[SciPy-user] converting 01-24h logger data for timeseries.date_array

Mon Jun 16 18:16:35 EDT 2008

Hello,
I have an array with date and time and data values.
I would like to read it into a timeseries. Therefore I would like to 
read the time information in the data file into a list of dates in order 
to create a timeseries.date_array.

Unfortunately, many logging devices put the data out in hours 1-24 
format (see A below).

How can I reformat this into a format (B below) that's acceped by 
datetime.datetime?

Example:

* How to read in such a array:

### A: orignial data ###

DATE; VALUE (tab separated)
03.08.99	23:50:00	10.
03.08.99	24:00:00	11.
04.08.99	00:10:00	10.5

###B: needed data for datetime ###

DATE; VALUE (tab separated)
03.08.99	23:50:00	10.
04.08.99	20:00:00; 	11.;
04.08.99	00:10:00	10.5

###

### Code I use to read the data:
data_in = numpy.loadtxt(input_file, dtype=numpy.str_, skiprows=1)
dates_list = ["%s %s" % (d[0], d[1]) for d in data_in]
dates_dt = [(datetime.datetime.strptime(d, "%d.%m.%Y %H:%M:%S")) for d 
in dates_list]
date_arr = ts.date_array(dates_dt, freq='minute')
series_in = ts.time_series(data_in[:,3].astype(numpy.float_), date_arr, 
mask=(data_in[:,3]==nodata_string_input), freq='minute')
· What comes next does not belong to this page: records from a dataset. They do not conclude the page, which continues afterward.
(** * Market Moodboard Agent: response normalisation, input schema and
      consistency harness

    A shallow embedding of the parts of the agent that turn the model's
    reply into the returned object ([handler] of the [analyzeMoodboard]
    entrypoint), of the inference client [callGLM46], of the zod schemas and
    of the consistency script, together with the properties the design
    document states about them.  The configuration module and the request
    the client sends are embedded as well, and further properties that the
    code itself shows come after the claims of the design document.

    JavaScript strings are sequences of UTF-16 code units; they are modelled
    as lists of [N].  Numbers are modelled as exact decimals (IEEE-754
    rounding is not modelled).  An [await] either settles, with a value or
    an exception, or stays pending for ever; time enters through the
    readings of the clock and through the delay after which the inference
    endpoint answers. *)

From Stdlib Require Import String Ascii.
From Stdlib Require Import List NArith ZArith QArith Lia Bool.
From Stdlib Require DecimalN.
Import ListNotations.
Close Scope Q_scope.
Open Scope N_scope.

Set Warnings "-register-all".

(* ================================================================== *)
(** * JavaScript strings and the regular expressions of the handler *)
(* ================================================================== *)

Module JS.

Definition jsstring := list N.

(** An ASCII literal as a JavaScript string. *)
Definition js (s : string) : jsstring :=
  map N_of_ascii (list_ascii_of_string s).

(** The same, with every apostrophe standing for a double quote, so that
    JSON texts can be written down legibly. *)
Definition jsq (s : string) : jsstring :=
  map (fun c => if N.eqb c 39 then 34%N else c) (js s).

Fixpoint eqb (a b : jsstring) : bool :=
  match a, b with
  | [], [] => true
  | x :: a', y :: b' => N.eqb x y && eqb a' b'
  | _, _ => false
  end.

(** [\s] of a regular expression, which is also what [trim] removes:
    WhiteSpace and LineTerminator of ECMA-262. *)
Definition is_space (c : N) : bool :=
  (N.leb 9 c && N.leb c 13) || N.eqb c 32 || N.eqb c 160
  || N.eqb c 5760 || (N.leb 8192 c && N.leb c 8202)
  || N.eqb c 8232 || N.eqb c 8233 || N.eqb c 8239 || N.eqb c 8287
  || N.eqb c 12288 || N.eqb c 65279.

(** [[\s\S]]: every code unit. *)
Definition any (c : N) : bool := is_space c || negb (is_space c).

(** ** A backtracking matcher for the shapes of pattern the source uses:
    a sequence of single-character classes and greedy starred classes. *)

Inductive atom :=
| One (p : N -> bool)     (* one code unit of the class *)
| Many (p : N -> bool).   (* p*, greedy *)

Definition regex := list atom.

(** Greedy iteration: take a code unit of the class and go on; when the
    rest of the pattern then fails, give the unit back and try the
    continuation here. *)
Fixpoint many (p : N -> bool)
         (k : jsstring -> option (jsstring * jsstring))
         (s : jsstring) : option (jsstring * jsstring) :=
  match s with
  | c :: s' =>
      if p c then
        match many p k s' with
        | Some (m, rest) => Some (c :: m, rest)
        | None => k s
        end
      else k s
  | [] => k []
  end.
=> Now, if I read in the raw data A the row
"03.08.99	24:00:00	11."
gets pre-pended to all values of the day 03.08.99 because it get's 
parsed as hour 0 of that day.
In reality it's hour 0 of day 04.08.99. Therefore I have to reformat the 
raw data to the way represented by B.
My current workaround is to open the file in a spreadsheet application 
and save it as ascii again. but I would prefer a python only solution 
because there are data sets which even don't fit in spreadsheets due to 
their length.

So far, I could find a way to do this efficently. I would really 
appreciate if someone could point me into a direction on how to achieve 
this.

Kind regards,
Timmie